====== Listed records ======

(** Neither is a text that starts with a dotted quad. *)
Lemma pton6_quad a rest : is_byte a -> pton6 (dec a ++ 46 :: rest) = Err.
Proof.
  intros Ha. destruct (octet_no_dot a Ha) as [Hd _], (octet_facts a Ha) as ((Hdd & Hne & _) & _).
  unfold pton6. destruct (_ && _ && _); [done|]. rewrite (span_stop (fun c => negb (c =? 46)) (dec a) 46 rest) by done.
  destruct (zlen (dec a) =? 0); [done|]. assert (Hb : cur (back_over_digits (rev (dec a))) <> 58).
  { apply back_over_all; [intros E; apply (f_equal (@rev Z)) in E; by rewrite rev_involutive in E|]. unfold dec_digits in *. by apply Forall_rev. }
  by rewrite (proj2 (Z.eqb_neq _ _) Hb).
Qed.

Lemma pton_v6 s t : pton6 s = Ok t -> tor_inet_pton AF_INET6 s = Ok (PtonOk t).
Proof. cbn. by intros ->. Qed.
Lemma pton_v6_bad s : pton6 s = Err -> tor_inet_pton AF_INET6 s = Ok PtonBad.
Proof. cbn. by intros ->. Qed.
Lemma pton_v4_bad s : tor_inet_aton s = Err -> tor_inet_pton AF_INET s = Ok PtonBad.
Proof. cbn. by intros ->. Qed.

(** ** Brackets *)

Lemma bracketed t : in_brackets ([91] ++ t ++ [93]) = true /\ strip_brackets ([91] ++ t ++ [93]) = t.
Proof.
  unfold in_brackets, strip_brackets. assert (E : length ([91] ++ t ++ [93]) = (length t + 2)%nat) by (rewrite !length_app; cbn; lia).
  rewrite E. split.
  - rewrite (proj2 (Z.eqb_neq _ 0)) by (unfold zlen; lia). cbn [cur hd app]. replace (length t + 2 - 1)%nat with (length (91 :: t)) by (cbn; lia).
    change (91 :: t ++ [93]) with ((91 :: t) ++ [93]). by rewrite drop_app_length.
  - replace (length t + 2 - 2)%nat with (length t) by lia. cbn [app drop]. by rewrite drop_0, take_app_length.
Qed.

Lemma not_bracketed s : cur s <> 91 -> in_brackets s = false.
Proof. intros H. unfold in_brackets. rewrite (proj2 (Z.eqb_neq (cur s) 91)) by done. by rewrite andb_false_r. Qed.

Lemma quad_cur a b c d : is_byte a -> cur (quad a b c d) <> 91.
Proof.
  intros Ha. destruct (octet_facts a Ha) as ((Hd & Hne & _) & _). unfold quad. destruct (dec a) as [|x r]; [done|].
  apply Forall_cons_iff in Hd as [Hx _]. cbn. lia.
Qed.

Section Parse.

Variables a b c d : Z.
Hypothesis Ha : is_byte a.
Hypothesis Hb : is_byte b.
Hypothesis Hc : is_byte c.
Hypothesis Hd : is_byte d.

Lemma parse_quad allow : tor_addr_parse_impl (quad a b c d) allow = Ok (mkaddr AF_INET [a; b; c; d]).
Proof.
  unfold tor_addr_parse_impl. rewrite not_bracketed by (by apply quad_cur). cbn [orb negb].
  assert (E6 : tor_inet_pton AF_INET6 (quad a b c d) = Ok PtonBad) by (apply pton_v6_bad, (pton6_quad a); done).
  assert (E4 : tor_inet_pton AF_INET (quad a b c d) = Ok (PtonOk [a; b; c; d])) by (cbn; by rewrite aton_quad).
  rewrite E4. destruct allow; [rewrite E6|]; done.
Qed.

End Parse.

Lemma parse_text6 addr t : text6 addr t -> tor_addr_parse_impl t true = Ok (mkaddr AF_INET6 addr).
Proof.
  intros [E _ [Hb Hn] Hcol [Hcur _]]. unfold tor_addr_parse_impl. rewrite not_bracketed by done. cbn [orb negb].
  rewrite (pton_v6 t addr E), pton_v4_bad by (by apply aton_colon). done.
Qed.

Lemma parse_bracketed addr t allow : text6 addr t -> tor_addr_parse_impl ([91] ++ t ++ [93]) allow = Ok (mkaddr AF_INET6 addr).
Proof.
  intros [E _ _ _ _]. unfold tor_addr_parse_impl. destruct (bracketed t) as [-> ->]. cbn [orb negb]. by rewrite (pton_v6 t addr E).
Qed.

(** The text of an address, and that every way to parse it that accepts it gives the address back. *)
Lemma addr_text a len decorate :
  addr_ok a -> TOR_ADDR_BUF_LEN <= len <= SIZE_T_CEILING ->
  exists s, tor_addr_to_str a len decorate = Ok s /\ tor_addr_parse_impl s true = Ok a
    /\ (decorate = true -> tor_addr_parse_impl s false = Ok a).
Proof.
  unfold TOR_ADDR_BUF_LEN. intros Ha Hl. destruct (addr_ok_cases a Ha) as [(a0 & a1 & a2 & a3 & -> & H0 & H1 & H2 & H3)|(Ef & Hlen & Hb)].
  - exists (quad a0 a1 a2 a3). unfold tor_addr_to_str. cbn [family ip]. rewrite (proj2 (Z.ltb_ge len 8)) by lia. rewrite !parse_quad by done.
    split; [|done]. cbn [tor_inet_ntop tor_inet_ntoa]. pose proof (quad_len a0 a1 a2 a3 H0 H1 H2 H3). by apply snprintf_fits; lia.
  - destruct a as [f i]. cbn in *. subst f. destruct (ntop6_text6 i Hlen Hb) as (t & Ht & Hprint). unfold tor_addr_to_str. cbn [family ip].
    rewrite (proj2 (Z.ltb_ge len _)) by (destruct decorate; lia). destruct decorate.
    + exists ([91] ++ t ++ [93]). rewrite Hprint by lia. cbn [cbind]. by rewrite !(parse_bracketed i).
    + exists t. rewrite Hprint by lia. by rewrite (parse_text6 i).
Qed.

(** An address printed by [tor_addr_to_str], with or without brackets, is read back by [tor_addr_parse] as the
    same address: no text of one family is taken for the other. *)
Theorem addr_str_roundtrip a len decorate :
  addr_ok a -> TOR_ADDR_BUF_LEN <= len <= SIZE_T_CEILING ->
  exists s, tor_addr_to_str a len decorate = Ok s /\ tor_addr_parse s = Ok a.
Proof. intros Ha Hl. destruct (addr_text a len decorate Ha Hl) as (s & H1 & H2 & _). by exists s. Qed.

(** ** With a port *)

Lemma split_last_app c p q : c ∉ q -> split_last c (p ++ c :: q) = Some (p, q).
Proof.
  intros Hq. assert (E : split_last c q = None).
  { induction q as [|x q IH]; [done|]. apply not_elem_of_cons in Hq as [Hx Hq]. cbn. rewrite (IH Hq). by rewrite (proj2 (Z.eqb_neq x c)). }
  induction p as [|x p IH]; cbn [app split_last]; [by rewrite E, Z.eqb_refl|by rewrite IH].
Qed.

Lemma udec_aux_len fuel : forall n k acc, 0 <= n < 10 ^ k -> 1 <= k -> zlen (udec_aux fuel n acc) <= k + zlen acc.
Proof.
  induction fuel as [|f IH]; intros n k acc Hn Hk; cbn [udec_aux]; [lia|]. zcase; [rewrite zlen_cons; lia|].
  assert (Hk1 : 1 <= k - 1) by (destruct (Z.eq_dec k 1) as [->|]; [cbn in Hn; lia|lia]).
  specialize (IH (n / 10) (k - 1) ((48 + n mod 10) :: acc)). rewrite zlen_cons in IH.
  replace k with ((k - 1) + 1) in Hn by lia. rewrite Z.pow_add_r in Hn by lia.
  assert (0 <= n / 10 < 10 ^ (k - 1)) by (split; [apply Z.div_pos; lia|apply Z.div_lt_upper_bound; lia]). lia.
Qed.

Lemma port_text port : 0 <= port <= 65535 -> dec_digits (dec port) /\ dec port <> [] /\ zlen (dec port) <= 5.
Proof.
  intros Hp. unfold dec. rewrite (proj2 (Z.ltb_ge _ _)) by lia. destruct (udec_spec port) as (H1 & H2 & _); [lia|].
  split; [done|]. split; [done|]. unfold udec. pose proof (udec_aux_len (S (Z.to_nat (Z.log2 port))) port 5 []) as H. change (zlen (@nil Z)) with 0 in H. lia.
Qed.

Lemma digits_text ds : dec_digits ds -> Forall text_char ds /\ 58 ∉ ds.
Proof.
  intros H. split; [eapply Forall_weaken; [exact H|]; intros c Hc; cbn in Hc; unfold text_char; lia|].
  intros Hin. unfold dec_digits in H. rewrite List.Forall_forall in H. apply list_elem_of_In in Hin. specialize (H 58 Hin). lia.
Qed.

Lemma parse_port port : 1 <= port <= 65535 -> p_val (tor_parse_long (dec port) 10 1 65535 false) = port.
Proof.
  intros Hp. destruct (udec_spec port) as (Hne & Hd & Hv); [lia|]. unfold tor_parse_long, dec. rewrite (proj2 (Z.ltb_ge port 0)) by lia.
  rewrite <- (app_nil_r (udec port)). cbn [Z.ltb Z.compare]. rewrite strtol_udec by (done || (unfold LONG_MAX; lia)).
  unfold CHECK_STRTOX_RESULT. cbn [r_erange r_conv r_end r_val negb cur hd andb Z.eqb]. change (65535 <? 1) with false. cbv iota.
  assert ((port <? 1) || (65535 <? port) = false) as -> by blia. done.
Qed.

(** The text of an address and a port is not the text of an address. *)
Lemma addrport_no_addr a s ds :
  addr_ok a -> dec_digits ds -> ds <> [] -> tor_addr_to_str a TOR_ADDR_BUF_LEN true = Ok s -> tor_addr_parse (s ++ 58 :: ds) = Err /\ zlen s <= 41.
Proof.
  intros Ha Hds Hne Hs. destruct (digits_text ds Hds) as [Hdc Hdn]. unfold tor_addr_parse, tor_addr_parse_impl.
  destruct (addr_ok_cases a Ha) as [(a0 & a1 & a2 & a3 & -> & H0 & H1 & H2 & H3)|(Ef & Hlen & Hb)].
  - unfold tor_addr_to_str in Hs. cbn [family ip] in Hs. change (TOR_ADDR_BUF_LEN <? 8) with false in Hs. cbv iota in Hs. cbn [tor_inet_ntop tor_inet_ntoa] in Hs.
    pose proof (quad_len a0 a1 a2 a3 H0 H1 H2 H3). rewrite snprintf_fits in Hs by (unfold TOR_ADDR_BUF_LEN, SIZE_T_CEILING; lia).
    apply Ok_inj in Hs as <-. split; [|lia].
    assert (Hq : Forall text_char (quad a0 a1 a2 a3 ++ 58 :: ds)).
    { apply Forall_app. split; [by apply quad_chars|]. constructor; [unfold text_char; lia|done]. }
    destruct (text_char_facts _ Hq) as [[_ Hnul] [Hcur _]]. rewrite not_bracketed by done. cbn [orb negb].
    rewrite pton_v6_bad by (unfold quad; rewrite <- app_assoc; by apply pton6_quad).
    rewrite pton_v4_bad; [done|]. apply aton_colon; [done|]. apply elem_of_app. right. by constructor.
  - destruct a as [f i]. cbn in Ef, Hlen, Hb. subst f. destruct (ntop6_text6 i Hlen Hb) as (t & Ht & Hprint). unfold tor_addr_to_str in Hs. cbn [family ip] in Hs.
    change (TOR_ADDR_BUF_LEN <? 3 + 2) with false in Hs. cbv iota in Hs. rewrite Hprint in Hs by (unfold TOR_ADDR_BUF_LEN; lia). cbn [cbind] in Hs. apply Ok_inj in Hs as <-.
    split; [|rewrite !zlen_app; change (zlen [91]) with 1; change (zlen [93]) with 1; pose proof (t6_len _ _ Ht); lia].
    assert (Hnb : in_brackets (([91] ++ t ++ [93]) ++ 58 :: ds) = false).
    { unfold in_brackets. destruct ds as [|d ds _] using rev_ind; [done|]. apply Forall_app in Hds as [_ Hd]. apply Forall_cons_iff in Hd as [Hd _].
      set (p := ([91] ++ t ++ [93]) ++ 58 :: ds). replace (([91] ++ t ++ [93]) ++ 58 :: ds ++ [d]) with (p ++ [d]) by (unfold p; lassoc).
      rewrite length_app. cbn [length]. rewrite Nat.add_sub, drop_app_length. cbn [cur hd]. rewrite (proj2 (Z.eqb_neq d 93)) by lia. by rewrite andb_false_r. }
    rewrite Hnb. cbn [orb negb]. rewrite pton_v6_bad by (by apply pton6_bracket). rewrite pton_v4_bad; [done|].
    apply aton_colon; [|apply elem_of_app; right; by constructor]. unfold no_nul. rewrite !Forall_app. split; [split; [by repeat constructor|split; [apply (t6_bytes _ _ Ht)|by repeat constructor]]|].
    constructor; [done|]. by destruct (text_char_facts ds Hdc) as [[_ ?] _].
Qed.

(** An address and a port printed by [fmt_addrport] are read back by [tor_addr_port_parse]. *)
Theorem addrport_roundtrip a port :
  addr_ok a -> 1 <= port <= 65535 -> exists s, fmt_addrport a port = Ok s /\ tor_addr_port_parse s (-1) = Ok (a, port).
Proof.
  intros Ha Hp. destruct (addr_text a TOR_ADDR_BUF_LEN true Ha) as (s & E & _ & Es); [unfold TOR_ADDR_BUF_LEN, SIZE_T_CEILING; lia|]. specialize (Es eq_refl).
  destruct (port_text port) as (Hd & Hne & Hl); [lia|]. destruct (addrport_no_addr a s (dec port) Ha Hd Hne E) as [En Hs].
  exists (s ++ 58 :: dec port). unfold fmt_addrport, fmt_addr_impl. rewrite E. cbn [cbind]. split.
  - rewrite take_ge; [done|]. unfold TOR_ADDRPORT_BUF_LEN, TOR_ADDR_BUF_LEN, zlen in *. rewrite length_app. cbn [length app]. lia.
  - unfold tor_addr_port_parse, tor_addr_port_split. rewrite En. cbn [cbind]. rewrite split_last_app by (by destruct (digits_text _ Hd)).
    rewrite parse_port by done. rewrite (proj2 (Z.eqb_neq port 0)) by lia. cbn [cbind]. unfold u16. rewrite Z.mod_small by lia.
    rewrite (proj2 (Z.eqb_neq port 0)) by lia. cbn [negb andb]. by rewrite Es.
Qed.

(** ** The order of addresses *)

(** The number that a string of bytes spells in network order. *)
Definition be (p : bytes) : Z := fold_left (fun v b => v * 256 + b) p 0.

Lemma be_acc p : forall v, fold_left (fun v b => v * 256 + b) p v = v * 256 ^ zlen p + be p.
Proof.
  unfold be. induction p as [|x p IH]; intros v; [cbn [fold_left]; change (zlen (@nil Z)) with 0; lia|]. cbn [fold_left]. rewrite IH, (IH (0 * 256 + x)), zlen_cons, Z.pow_add_r by (apply zlen_nonneg || lia). lia.
Qed.

Lemma be_app p q : be (p ++ q) = be p * 256 ^ zlen q + be q.
Proof. unfold be at 1. rewrite fold_left_app. apply be_acc. Qed.

Lemma be_cons x q : be (x :: q) = x * 256 ^ zlen q + be q.
Proof. change (x :: q) with ([x] ++ q). rewrite be_app. unfold be at 1. cbn. lia. Qed.

Lemma be_bound p : Forall is_byte p -> 0 <= be p < 256 ^ zlen p.
Proof.
  induction 1 as [|x p Hx _ IH]; [done|]. rewrite be_cons, zlen_cons, Z.pow_add_r by (apply zlen_nonneg || lia). unfold is_byte in Hx.
  assert (0 < 256 ^ zlen p) by lia. nia.
Qed.

Lemma be_inj p q : length p = length q -> Forall is_byte p -> Forall is_byte q -> be p = be q -> p = q.
Proof.
  revert q. induction p as [|x p IH]; intros [|y q] Hl Hp Hq E; try done. apply Forall_cons_iff in Hp as [Hx Hp]. apply Forall_cons_iff in Hq as [Hy Hq].
  rewrite !be_cons in E. injection Hl as Hl. assert (Ez : zlen p = zlen q) by (unfold zlen; lia). pose proof (be_bound p Hp) as B1. pose proof (be_bound q Hq) as B2. rewrite Ez in *.
  assert (x = y) as -> by nia. f_equal. apply IH; [done|done|done|lia].
Qed.

Lemma memcmp_be p : forall q, length p = length q -> Forall is_byte p -> Forall is_byte q -> Z.sgn (memcmp p q) = Z.sgn (be p - be q).
Proof.
  induction p as [|x p IH]; intros [|y q] Hl Hp Hq; try done. apply Forall_cons_iff in Hp as [Hx Hp]. apply Forall_cons_iff in Hq as [Hy Hq].
  injection Hl as Hl. rewrite !be_cons. assert (Ez : zlen p = zlen q) by (unfold zlen; lia). pose proof (be_bound p Hp) as B1. pose proof (be_bound q Hq) as B2. rewrite Ez in *.
  cbn [memcmp]. destruct (Z.eqb_spec x y) as [->|Hne].
  - rewrite IH by done. f_equal. lia.
  - destruct (Z.lt_ge_cases x y); [rewrite !Z.sgn_neg by nia; done|rewrite !Z.sgn_pos by nia; done].
Qed.

Lemma tristate_sgn a b : Z.sgn (TRISTATE a b) = Z.sgn (a - b).
Proof.
  unfold TRISTATE. destruct (Z.ltb_spec a b); [by rewrite (Z.sgn_neg (a - b)) by lia|]. destruct (Z.eqb_spec a b) as [->|]; [by rewrite Z.sub_diag|].
  by rewrite (Z.sgn_pos (a - b)) by lia.
Qed.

======

# [Your assignment]
In the data above, find the line with "Section Parse." and the line with "unfold tor_addr_parse_impl. rewrite not_bracketed by (by". Retype both, plus every line between them, exactly.

# [Your solution]
Section Parse.

Variables a b c d : Z.
Hypothesis Ha : is_byte a.
Hypothesis Hb : is_byte b.
Hypothesis Hc : is_byte c.
Hypothesis Hd : is_byte d.

Lemma parse_quad allow : tor_addr_parse_impl (quad a b c d) allow = Ok (mkaddr AF_INET [a; b; c; d]).
Proof.
  unfold tor_addr_parse_impl. rewrite not_bracketed by (by apply quad_cur). cbn [orb negb].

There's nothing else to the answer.